The place and flickr.photos.search

This afternoon I found the time to try Flickr’s new geo API services. Well, the only thing I did was to add a 600x600m bbox around each underground station point to the existing text search string on my little test site.

Some notes on that:

Flickr doesn’t use the bbox as an additional “OR” filter condition but takes the bbox as an “AND” argument into account, meaning that Flickr searches solely within the bbox for the text search string. With little success, since the majority of photos isn’t geotagged the Flickr search returns only a few results (compared to the text search). Correct me if I’m wrong, but that’s what I observed.

I expected the location tag to count as bonus point in the “relevance” ranking if the place name of the photo matches the search string or the photo lies within the bbox.

As a workaround to see more results I’m checking if it makes sense to do a location search around my station. If necessary I strip the bbox condition out of my search arguments and switch to the traditional text search.

Including the location argument is not as straightforward as I thought. It’s easy to implement of course, but the results are not very satisfying.

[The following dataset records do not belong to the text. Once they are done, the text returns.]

Lemma NoDup_children t names : NoDup (children_of t names).
Proof.
  unfold children_of. pose proof (NoDup_fst_map_to_list t) as Hnd. induction Hnd as [|k ks Hk _ IH]; [constructor|].
  cbn. case_bool_decide as Hp; [|done]. destruct (last k) as [n|] eqn:E; [|done]. constructor; [|done].
  rewrite list_elem_of_omap. intros (k' & Hk' & E'). case_bool_decide as Hp'; [|done].
  apply last_parent in E, E'. apply Hk. by rewrite E, Hp, <- Hp', <- E'.
Qed.

Lemma sv_tree_set t sv : t !! [] = Some None -> sv_tree (set_nodes t sv) = t.
Proof. intros H. unfold sv_tree. cbn. by apply insert_id. Qed.

Lemma sv_tree_root sv : sv_tree sv !! [] = Some None.
Proof. apply lookup_insert_eq. Qed.

Lemma sv_tree_close c sv :
  sv_tree (sv_Close c sv) = <[ [] := None ]> (filter (fun kv : list bytes * option nat => kv.2 <> Some c) (sv_tree sv)).
Proof. done. Qed.

#[export] Instance ServerTree : ZkTree server nat bytes.
Proof.
  refine {| tree := sv_tree; alive sv c := c ∈ sv_sessions sv |}.
  - done.
  - done.
  - apply sv_tree_root.
  - intros w c names n data flags Hc Hn Hf Hp Hnew. cbn. unfold sv_Create, in_session.
    rewrite bool_decide_eq_true_2 by done. assert (Z.testbit flags 1 = false) as -> by (by destruct Hf as [->| ->]).
    rewrite names_abs, (bool_decide_eq_true_2 (Forall _ _)) by done. cbn [negb].
    rewrite Hnew, parent_snoc, Hp. eexists. split; [done|]. rewrite sv_tree_set.
    + split; [|done]. by destruct Hf as [->| ->].
    + rewrite lookup_insert_ne by (by destruct names). apply sv_tree_root.
  - intros w c names data flags Hc Hn Hf [x Hx]. cbn. unfold sv_Create, in_session.
    rewrite bool_decide_eq_true_2 by done.
    assert (Z.testbit flags 1 = false) as -> by (by destruct Hf as [->| ->]).
    rewrite names_abs, (bool_decide_eq_true_2 (Forall _ _)), Hx by done. by eexists.
  - intros w c names Hc Hn [x Hx]. cbn. unfold sv_Children, in_session.
    rewrite bool_decide_eq_true_2, names_abs, Hx by done. eexists _, w. split; [done|].
    split; [apply NoDup_children|]. split; [|done]. intros n. apply elem_children.
  - intros w c names Hc Hn Hx. cbn. unfold sv_Children, in_session.
    rewrite bool_decide_eq_true_2, names_abs, Hx by done. by eexists.
  - intros w addrs timeout c w' E. cbn in E. unfold sv_Connect in E.
    destruct addrs; [done|]. injection E as <- <-. cbn. split; [by apply elem_of_union_l, elem_of_singleton|].
    split; [apply is_fresh|]. split; [done|]. intros c' Hc'. rewrite elem_of_union, elem_of_singleton. tauto.
  - intros w c names. change (zk_Close c w) with (sv_Close c w). rewrite sv_tree_close.
    split; [|split; [|intros c'; cbn; rewrite elem_of_difference, elem_of_singleton; done]].
    + intros H.
      destruct names as [|n names]; [by rewrite sv_tree_root in H|]. rewrite lookup_insert_ne by done.
      apply map_lookup_filter_None. right. intros x Hx. rewrite H in Hx. injection Hx as <-. cbn. tauto.
    + intros H.
      destruct names as [|n names]; [by rewrite sv_tree_root, lookup_insert_eq|]. rewrite lookup_insert_ne by done.
      destruct (sv_tree w !! (n :: names)) as [x|] eqn:E.
      * apply map_lookup_filter_Some. split; [done|]. cbn. congruence.
      * apply map_lookup_filter_None. by left.
Defined.

(** ** Lemmas *)

Section Lemmas.
Context {W Conn Wch : Type} `{ZT : ZkTree W Conn Wch}.
Abbreviation client := (zookeeperClient Conn).

(** The same tree and sessions. *)
Definition same_world (w w' : W) : Prop := tree w' = tree w /\ forall c, alive w' c <-> alive w c.

(** No node on the way to [names] is ephemeral. *)
Definition way_open (w : W) (names : list bytes) : Prop :=
  forall k o, k `prefix_of` names -> tree w !! k = Some o -> o = None.

(** The tree with the nodes down to [names]. *)
Definition with_path (names : list bytes) (t : gmap (list bytes) (option Conn)) (k : list bytes) : option (option Conn) :=
  if decide (k `prefix_of` names) then Some None else t !! k.

Definition tmp_path (names : list bytes) : bytes := match names with [] => [] | _ => abs_path names end.

Lemma prefix_snoc_iff (k l : list bytes) x : k `prefix_of` l ++ [x] -> k `prefix_of` l \/ k = l ++ [x].
Proof.
  intros [k' E]. destruct k' as [|y k' _] using rev_ind; [right; by rewrite app_nil_r in E|left].
  rewrite app_assoc in E. apply app_inj_tail in E as [-> _]. by apply prefix_app_r.
Qed.

Lemma tmp_snoc names s :
  Forall plain_name names -> plain_name s -> path_Join [tmp_path names; [slash]; s] = abs_path (names ++ [s]).
Proof. intros Hn Hs. destruct names as [|n names]; [by apply Join_root|by apply Join_abs]. Qed.

Lemma create_step z c w names s :
  conn z = Some c -> alive w c -> Forall plain_name (names ++ [s]) -> way_open w (names ++ [s]) ->
  is_Some (tree w !! names) ->
  exists w', on_err (on_conn z (fun c => zk_Create c (abs_path (names ++ [s])) [] 0) ;;; ret tt)
      (fun err => if bool_decide (err = ErrNodeExists) then ret tt else fail (Traced err)) w = (Ret tt, w')
    /\ (forall k, tree w' !! k = if decide (k = names ++ [s]) then Some None else tree w !! k)
    /\ (forall c', alive w' c' <-> alive w c').
Proof.
  intros Hc Ha Hn Hw [o Ho]. unfold on_err, on_conn, bind. rewrite Hc.
  destruct (tree w !! (names ++ [s])) as [o'|] eqn:E.
  - destruct (tree_exists w c (names ++ [s]) [] 0) as (w' & -> & Ht & Hal); [done|done|by left|by exists o'|].
    rewrite bool_decide_eq_true_2 by done. exists w'. split; [done|]. split; [|done]. intros k.
    rewrite Ht. destruct (decide _) as [->|]; [|done]. rewrite E. f_equal. by eapply Hw.
  - assert (o = None) as -> by (eapply Hw; [by apply prefix_app_r|done]).
    destruct (tree_create w c names s [] 0) as (w' & -> & Ht & Hal); [done|done|by left|done|done|].
    exists w'. split; [done|]. split; [|done]. intros k. rewrite Ht. destruct (decide _) as [->|].
    + by rewrite lookup_insert_eq.
    + by rewrite lookup_insert_ne.
Qed.

Lemma create_loop_ok z c names rest w :
  conn z = Some c -> alive w c -> Forall plain_name (names ++ rest) -> way_open w (names ++ rest) ->
  is_Some (tree w !! names) -> (forall k, k `prefix_of` names -> tree w !! k = Some None) ->
  exists w', create_loop z (tmp_path names) rest w = (Ret tt, w')
    /\ (forall k, tree w' !! k = with_path (names ++ rest) (tree w) k) /\ (forall c', alive w' c' <-> alive w c').
Proof.
  intros Hc. revert names w. induction rest as [|s rest IH]; intros names w Ha Hn Hw Hs Hp.
  - rewrite app_nil_r in *. exists w. split; [done|]. split; [|done]. intros k. unfold with_path.
    destruct (decide _); [by apply Hp|done].
  - assert (Hassoc : names ++ s :: rest = (names ++ [s]) ++ rest) by (by rewrite <- app_assoc).
    rewrite Hassoc in *. apply Forall_app in Hn as Hn'. destruct Hn' as [Hn1 _].
    apply Forall_app in Hn1 as Hn1'. destruct Hn1' as [Hnames Hs'].
    cbn [create_loop]. rewrite tmp_snoc by (done || by inversion Hs').
    assert (Hw1 : way_open w (names ++ [s])).
    { intros k o Hk. apply Hw. etrans; [exact Hk|]. by apply prefix_app_r. }
    destruct (create_step z c w names s Hc Ha Hn1 Hw1 Hs) as (w1 & E1 & Ht1 & Hal1).
    unfold bind at 1. cbv zeta. rewrite E1.
    assert (Hw2 : way_open w1 ((names ++ [s]) ++ rest)).
    { intros k o Hk. rewrite Ht1. destruct (decide _); [by intros [= <-]|]. by apply Hw. }
    assert (Hp1 : forall k, k `prefix_of` names ++ [s] -> tree w1 !! k = Some None).
    { intros k Hk. rewrite Ht1. destruct (decide _) as [|Hne]; [done|]. apply Hp.
      by apply prefix_snoc_iff in Hk as [?|?]. }
    destruct (IH (names ++ [s]) w1) as (w2 & E2 & Ht2 & Hal2); [by apply Hal1|done|done|by eexists; apply Hp1|done|].
    exists w2. split; [|split].
    + replace (abs_path (names ++ [s])) with (tmp_path (names ++ [s])) by (by destruct names). exact E2.
    + intros k. rewrite Ht2. unfold with_path. destruct (decide (k `prefix_of` _)) as [|Hk]; [done|].
      rewrite Ht1. destruct (decide _) as [->|]; [|done]. destruct Hk. by apply prefix_app_r.
    + intros c'. by rewrite Hal2.
Qed.

(** [Create] makes the missing nodes down to a path. *)
Lemma Create_ok z c names w :
  conn z = Some c -> alive w c -> names <> [] -> Forall plain_name names -> way_open w names ->
  exists w', Create z (abs_path names) w = (Ret tt, w')
    /\ (forall k, tree w' !! k = with_path names (tree w) k) /\ (forall c', alive w' c' <-> alive w c').
Proof.
  intros Hc Ha Hne Hn Hw. unfold Create, abs_path. cbn [Split]. change (slash =? slash) with true. cbn [drop].
  rewrite Split_Join by (done || by apply plain_no_slash).
  apply (create_loop_ok z c []); [done..| |].
  - rewrite tree_root. by eexists.
  - intros k Hk. apply prefix_nil_inv in Hk as ->. apply tree_root.
Qed.

Lemma RegisterTemp_ok z c names node w :
  conn z = Some c -> alive w c -> names <> [] -> Forall plain_name (names ++ [node]) ->
  tree w !! names = Some None -> tree w !! (names ++ [node]) = None ->
  exists w', RegisterTemp z (abs_path names) node w = (Ret (abs_path (names ++ [node])), w')
    /\ tree w' = <[names ++ [node] := Some c]> (tree w) /\ (forall c', alive w' c' <-> alive w c').
Proof.
  intros Hc Ha Hne Hn Hp Hnew. apply Forall_app in Hn as Hn'. destruct Hn' as [Hnames _].
  unfold RegisterTemp. change (path_Join [abs_path names]) with (Clean (abs_path names)).
  rewrite Clean_abs, <- abs_path_snoc by done.
  destruct (tree_create w c names node [] FlagEphemeral) as (w' & E & Ht & Hal); [done|done|by right|done|done|].
  exists w'. unfold trace, on_err, on_conn. rewrite Hc, E. split; [done|]. split; [|done].
  rewrite Ht. by rewrite bool_decide_eq_false_2 by apply flags_differ.
Qed.

Lemma RegisterTemp_exists z c names node w :
  conn z = Some c -> alive w c -> names <> [] -> Forall plain_name (names ++ [node]) ->
  is_Some (tree w !! (names ++ [node])) ->
  exists w', RegisterTemp z (abs_path names) node w = (Fail (Traced ErrNodeExists), w') /\ same_world w w'.
Proof.
  intros Hc Ha Hne Hn Hx. apply Forall_app in Hn as Hn'. destruct Hn' as [Hnames _].
  unfold RegisterTemp. change (path_Join [abs_path names]) with (Clean (abs_path names)).
  rewrite Clean_abs, <- abs_path_snoc by done.
  destruct (tree_exists w c (names ++ [node]) [] FlagEphemeral) as (w' & E & Ht & Hal); [done|done|by right|done|].
  exists w'. unfold trace, on_err, on_conn. rewrite Hc, E. by repeat split; try apply Hal.
Qed.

Anyhow, I’m confident that the results will improve soon since more and more people are starting to geotag their photos on Flickr.

One problem in my region is that one cannot geotag photos based on Yahoo! maps, they’re still to coarse. Loc.alize.us is the better option to get that job done here.

Sometimes I wasn’t getting any search result based on the bbox, strange, maybe there was something wrong at the Flickr servers because loc.alize.us wasn’t displaying any photo either. I’ll keep an eye on that… 

  • nicolash

    “the only thing I did was to add a 600×600m bbox around each underground station point…”
    How do you do the maths to get from the 600×600m to the required format for bbox (“x, x, x, x”)? Isn’t this mighty complicated? or do you pretend the earth is flat and do a guesstimate ;-) ?

  • http://spanring.eu/ Christian

    In some coordinate systems the earth actually is flat. A desktop GIS helped a little to draw the 600m bbox which is used in my script. You could calculate it though, I just took the easy (lazy) way.